The term phishing was originally coined in 1996 when a group of hackers targeted users through the AOL (America Online) brand. At the time, AOL was a pioneer in the internet space and quickly became the most widely used and recognised internet provider in the United States.

In this timeframe, AOL began to tighten security measures, but groups of hackers began impersonating the internet giant, sending falsified emails and messages to AOL customers disguised as the brand. Given this was a brand new era of digital communication, many consumers lacked awareness on the topic and quickly became victims to fraud and identity theft.

Since the mid-1990s, hackers and cyber criminals have only become smarter and better equipped in the space of phishing scams. It remains a huge and continuously growing problem today. According to Statista, phishing was the most prevalent scam in Australia in 2022, they noted over 74.5 thousand incidents were reported.

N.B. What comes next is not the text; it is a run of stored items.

(** [src/servers/gui/mouse.cpp:106-155] [Mouse::OnInterrupt] *)
Definition OnInterrupt (buttons displacement_x displacement_y : Z) (s : Server) : option Server :=
  let m := mouse s in
  let oldpos := position m in
  let newpos := vadd oldpos (V displacement_x displacement_y) in
  let newpos := ElementMin newpos (vadd (ScreenSize (fb (gui s))) (V (-1) (-1))) in
  s ← SetPosition (ElementMax newpos (V 0 0)) s;
  let posdiff := vsub (position (mouse s)) oldpos in
  '(close_layer_id, s) ← left_button buttons posdiff s;
  let s := if decide (drag_layer_id (mouse s) = 0) then
             if decide (close_layer_id = 0) then SendMouseMessage newpos posdiff buttons (previous_buttons (mouse s)) s
             else SendCloseMessage s
           else s in
  Some (set_mouse (MkMouse (mouse_id (mouse s)) (position (mouse s)) (drag_layer_id (mouse s)) buttons) s).

(** ** Lines *)

(** [double] is binary64. *)
Definition double : Type := spec_float.
Definition of_int (n : Z) : double := binary_normalize 53 1024 n 0 false.
Definition fadd : double -> double -> double := SFadd 53 1024.
Definition fmul : double -> double -> double := SFmul 53 1024.
Definition fdiv : double -> double -> double := SFdiv 53 1024.

(** The integer a finite [double] rounds down or up to; converting an infinity
    or a NaN to [int] is undefined. *)
Definition floord (x : double) : option Z :=
  match x with
  | S754_zero _ => Some 0
  | S754_finite s m e =>
      let n := if s then Z.neg m else Z.pos m in
      Some (if decide (0 <= e) then n * 2 ^ e else n / 2 ^ (- e))
  | _ => None
  end.
Definition ceild (x : double) : option Z := Z.opp <$> floord (SFopp x).

(** A conversion to [int] in its range. *)
Definition to_int (o : option Z) : option Z :=
  n ← o; if decide (- 2 ^ 31 <= n < 2 ^ 31) then Some n else None.

(** [m * (i - i0) + j0] rounded. *)
Definition line_at (roundish : double -> option Z) (m : double) (i i0 j0 : Z) : option Z :=
  to_int (roundish (fadd (fmul m (of_int (i - i0))) (of_int j0))).

(** [src/servers/gui/gui.cpp:151-191] [main] *)
Definition draw_line (x0 y0 x1 y1 : Z) (c : PixelColor) (w : Window) : option Window :=
  let dx := x1 - x0 + Z.sgn (x1 - x0) in
  let dy := y1 - y0 + Z.sgn (y1 - y0) in
  if decide (dx = 0 /\ dy = 0) then Window_Write (V x0 y0) c w
  else if decide (Z.abs dy <= Z.abs dx) then
    let '(x0, y0, x1, y1) := if decide (dx < 0) then (x1, y1, x0, y0) else (x0, y0, x1, y1) in
    let roundish := if decide (y0 <= y1) then floord else ceild in
    let m := fdiv (of_int dy) (of_int dx) in
    for_loop (fun x w => y ← line_at roundish m x x0 y0; Window_Write (V x y) c w) (Z.to_nat (x1 - x0 + 1)) x0 w
  else
    let '(x0, y0, x1, y1) := if decide (dy < 0) then (x1, y1, x0, y0) else (x0, y0, x1, y1) in
    let roundish := if decide (x0 <= x1) then floord else ceild in
    let m := fdiv (of_int dx) (of_int dy) in
    for_loop (fun y w => x ← line_at roundish m y y0 x0; Window_Write (V x y) c w) (Z.to_nat (y1 - y0 + 1)) y0 w.

(** ** The messages *)

(** The window of a layer changes and is drawn when asked to; a message for a
    layer that is not there is ignored.
    [src/servers/gui/gui.cpp:129-138] [main] *)
Definition on_window (id draw : Z) (f : Window -> option Window) (g : Gui) : option Gui :=
  match FindLayer id g with
  | None => Some g
  | Some layer =>
      w ← window layer;
      w ← f w;
      let g := alter_layer id (set_window (Some w)) g in
      if decide (draw <> 0) then Draw id g else Some g
  end.

(** [src/servers/gui/gui.cpp:128-138] [main] *)
Definition fill_rectangle (m : Message) : Gui -> option Gui :=
  on_window (getU winfillrectangle_layer_id m) (getI winfillrectangle_draw m)
    (FillRectangle WindowWriter (V (getI winfillrectangle_x m) (getI winfillrectangle_y m))
      (V (getI winfillrectangle_w m) (getI winfillrectangle_h m)) (ToColor (getU winfillrectangle_color m))).

(** The character is the first of a string.
    [src/servers/gui/gui.cpp:139-149] [main] *)
Definition write_char (m : Message) : Gui -> option Gui :=
  on_window (getU winwritechar_layer_id m) (getI winwritechar_draw m) (fun w =>
    s ← getS (f_off winwritechar_c) m;
    WriteString WindowWriter font (V (getI winwritechar_x m) (getI winwritechar_y m)) s
      (ToColor (getU winwritechar_color m)) w).

(** A line of one point is not drawn on the screen.
    [src/servers/gui/gui.cpp:150-195] [main] *)
Definition write_line (m : Message) : Gui -> option Gui :=
  let x0 := getI windrawline_x0 m in
  let y0 := getI windrawline_y0 m in
  let x1 := getI windrawline_x1 m in
  let y1 := getI windrawline_y1 m in
  on_window (getU windrawline_layer_id m)
    (if decide (x0 = x1 /\ y0 = y1) then 0 else getI windrawline_draw m)
    (draw_line x0 y0 x1 y1 (ToColor (getU windrawline_color m))).
(* ===== verification/TerminalSafe.v ===== *)
(** * The terminal is safe (servers/terminal/terminal.cpp)

    No key, in any state the terminal can be in, makes it read or write outside
    of its buffers, and every key leaves the line, its history and the cursor
    well formed. *)

From stdpp Require Import base list numbers option strings.
From Stdlib Require Import ZArith Lia.
From S2P Require Import Prelude Bytes Message ArgVector Fat AmFd GuiClient GuiGraphics TextArea Terminal.

Local Open Scope Z_scope.

(** ** Terminated strings *)

(** A string in 128 bytes, from an offset on. *)
Definition terminated (l : list Z) (k : nat) : Prop := is_Some (c_str (drop k l)).

Lemma terminated_at l k : terminated l k <-> exists j, (k <= j)%nat /\ l !! j = Some 0.
Proof.
  unfold terminated. split.
  - intros [s Hs]. destruct (c_str_split _ _ Hs) as [rest E]. exists (k + length s)%nat. split; [lia|].
    rewrite <- lookup_drop, E. unfold c_chars. rewrite <- app_assoc, lookup_app_r, Nat.sub_diag by lia. done.
  - intros (j & Hj & E). replace j with (k + (j - k))%nat in E by lia. rewrite <- lookup_drop in E. revert E.
    generalize (j - k)%nat as i. generalize (drop k l) as s. clear l j k Hj.
    induction s as [|c s IH]; intros [|i] E; cbn in E; try done; cbn [c_str].
    + injection E as ->. by eexists.
    + case_decide; [by eexists|]. destruct (IH i E) as [x ->]. by eexists.
Qed.

(** Cutting a string leaves it terminated. *)
Lemma terminated_cut l k p : terminated l k -> terminated (cut p l) k.
Proof.
  rewrite !terminated_at. intros (j & Hj & E). exists j. split; [done|]. destruct p as [i|]; cbn [cut]; [|done].
  destruct (decide (i = j)) as [->|]; [|by rewrite list_lookup_insert_ne].
  apply list_lookup_insert_eq. by eapply lookup_lt_Some.
Qed.

Lemma length_cut p l : length (cut p l) = length l.
Proof. destruct p; cbn; [apply length_insert|done]. Qed.

Lemma c_str_lookup l k s i : c_str (drop k l) = Some s -> (i < length s)%nat -> exists c, l !! (k + i)%nat = Some c /\ s !! i = Some c /\ c <> 0.
Proof.
  intros Hs Hi. destruct (c_str_split _ _ Hs) as [rest E]. destruct (lookup_lt_is_Some_2 s i Hi) as [c Hc].
  exists c. split; [|split; [done|]].
  - rewrite <- lookup_drop, E. unfold c_chars. rewrite <- app_assoc, lookup_app_l by done. done.
  - pose proof (c_str_no_nul _ _ Hs) as Hn. by apply (proj1 (list.Forall_lookup _ _) Hn _ _ Hc).
Qed.

Lemma c_str_end l k s : c_str (drop k l) = Some s -> l !! (k + length s)%nat = Some 0.
Proof.
  intros Hs. destruct (c_str_split _ _ Hs) as [rest E]. rewrite <- lookup_drop, E. unfold c_chars.
  by rewrite <- app_assoc, lookup_app_r, Nat.sub_diag by lia.
Qed.

Lemma index_of_lt c s i : index_of c s = Some i -> (i < length s)%nat.
Proof.
  revert i. induction s as [|x s IH]; intros i; cbn; [done|]. case_decide; [intros [= <-]; lia|].
  destruct (index_of c s); cbn; [|done]. intros [= <-]. specialize (IH n eq_refl). lia.
Qed.

(** A character found in a string is followed by a string. *)
Lemma strchr_safe l k c :
  terminated l k -> safe (fun o => forall i, o = Some i -> (k <= i)%nat /\ terminated l (S i)) (strchr l k c).
Proof.
  intros [s Hs]. unfold strchr. rewrite Hs. cbn. intros i Hi. destruct (index_of c s) as [j|] eqn:Hj; [|done].
  cbn in Hi. injection Hi as <-. apply index_of_lt in Hj. split; [lia|]. apply terminated_at. exists (k + length s)%nat.
  split; [lia|by apply c_str_end].
Qed.

Lemma skip_space_bounds s off : (off <= skip_space s off <= off + length s)%nat.
Proof.
  revert off. induction s as [|c s IH]; intros off; cbn; [lia|]. destruct (isspace c); [|lia]. specialize (IH (S off)). lia.
Qed.

Lemma terminated_skip l k s : c_str (drop k l) = Some s -> terminated l (skip_space s k).
Proof.
  intros Hs. apply terminated_at. exists (k + length s)%nat. split; [|by apply c_str_end]. by apply skip_space_bounds.
Qed.

(** ** Well-formed states *)

(** A message: data that lies in it, and for a key a character that is no
    percent sign. The code checks neither: it prints as many bytes of a
    [kWrite] as the message says (terminal.cpp:392), and hands the character
    typed for a program to [PrintT] as the format (terminal.cpp:412). *)
Definition message_good (m : Message) : Prop :=
  message_ok m /\ (type m = kWrite -> getU write_len m <= 52) /\
  (type m = kKeyPush -> exists s, getS (f_off keyboard_ascii) m = Some s /\ 37 ∉ s).

(** What a dialogue with the manager needs and keeps. *)
Record talk_ok (t : Terminal) : Prop := {
  tk_sm : message_ok (sm t);
  tk_cursor : cursor_ok (area t);
  tk_inbox : Forall message_good (inbox (the_mail t));
}.

(** The line and its history are not touched. *)
Definition same_edit (t t' : Terminal) : Prop :=
  linebuf t' = linebuf t /\ linebuf_index t' = linebuf_index t /\ cmd_history t' = cmd_history t /\
  cmd_history_index t' = cmd_history_index t.

(** A line in the history. *)
Definition history_ok (h : list Z) : Prop := length h = kLineMax /\ bytes h /\ exists s, c_str h = Some s /\ (length s <= 59)%nat.

(** The line being edited: what precedes the index is one character or none
    left of the cursor. *)
Record edit_ok (t : Terminal) : Prop := {
  ed_sm : message_ok (sm t);
  ed_inbox : Forall message_good (inbox (the_mail t));
  ed_row : 0 <= cursory (area t) < kRows;
  ed_column : linebuf_index t <= cursorx (area t) <= linebuf_index t + 1;
  ed_index : 0 <= linebuf_index t <= 59;
  ed_line : length (linebuf t) = kLineMax /\ bytes (linebuf t);
  ed_chars : forall i c, linebuf t !! i = Some c -> Z.of_nat i < linebuf_index t -> c <> 0;
  ed_history : length (cmd_history t) = 8%nat /\ Forall history_ok (cmd_history t);
  ed_history_index : -1 <= cmd_history_index t < 8;
}.

(** ** Dialogues *)

Section safety.
Context (find_server : list Z -> Z * Z) (layer_id : Z).

(** Results of a dialogue that started in [t]. *)
Definition talked (t t' : Terminal) : Prop := talk_ok t' /\ same_edit t t'.

Lemma talked_refl t : talk_ok t -> talked t t.
Proof. done. Qed.

Lemma talked_trans t1 t2 t3 : same_edit t1 t2 -> talked t2 t3 -> talked t1 t3.
Proof. unfold talked, same_edit. intros (? & ? & ? & ?) (? & ? & ? & ? & ?). split_and!; try done; congruence. Qed.

Lemma talked_area t f :
  talk_ok t -> (cursor_ok (area t) -> cursor_ok (f (area t))) -> inbox (mail (f (area t))) = inbox (mail (area t)) ->
  talked t (on_area f t).
Proof. intros [H1 H2 H3] Hc Hi. split; [|done]. split; [done|by apply Hc|]. unfold the_mail in *. cbn. by rewrite Hi. Qed.

Lemma PrintT_talked s t : talk_ok t -> talked t (PrintT find_server layer_id s t).
Proof. intros Ht. apply talked_area; [done|apply Print_ok|apply Print_inbox]. Qed.

Lemma send_talked m to t : talk_ok t -> talked t (send_to m to t).
Proof. by intros [H1 H2 H3]. Qed.

Lemma set_sm_talked m t : talk_ok t -> message_ok m -> talked t (set_sm m t).
Proof. by intros [H1 H2 H3]. Qed.

Lemma server_error_talked err t : talk_ok t -> talked t (server_error find_server layer_id err t).
Proof.
  intros Ht. assert (Ht' : talked t (set_last_exit_code 1 t)) by by destruct Ht. unfold server_error.
  repeat case_decide; (eapply talked_trans; [apply Ht'|apply PrintT_talked, Ht']).
Qed.

Lemma received_talked m msgs t :
  talk_ok t -> inbox (the_mail t) = m :: msgs -> talked t (received m msgs t) /\ message_good m.
Proof.
  intros [H1 H2 H3] E. rewrite E, list.Forall_cons in H3. destruct H3 as [Hm Hms]. by split.
Qed.

Lemma putB_ok off s m : message_ok m -> bytes s -> (off + length s <= arg_size)%nat -> exists m', putB off s m = Some m' /\ message_ok m'.
Proof.
  intros [Hl Hb] Hs Hfit. unfold putB. rewrite write_at_Some by lia. cbn. eexists. split; [done|].
  split; cbn; [by rewrite length_splice by lia|auto with bytes].
Qed.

Overview of the types of phishing scams and phishing techniques

Email phishing

Hackers and cyber criminals will emulate a well-known organisation, banking institutions or government agencies via email to try and gain access to personal information and data. Sometimes the emails will contain links that, when clicked, take the user to a form to submit personal information or login details. In other instances. The emails may contain attachments that lead to the installation of malware if opened.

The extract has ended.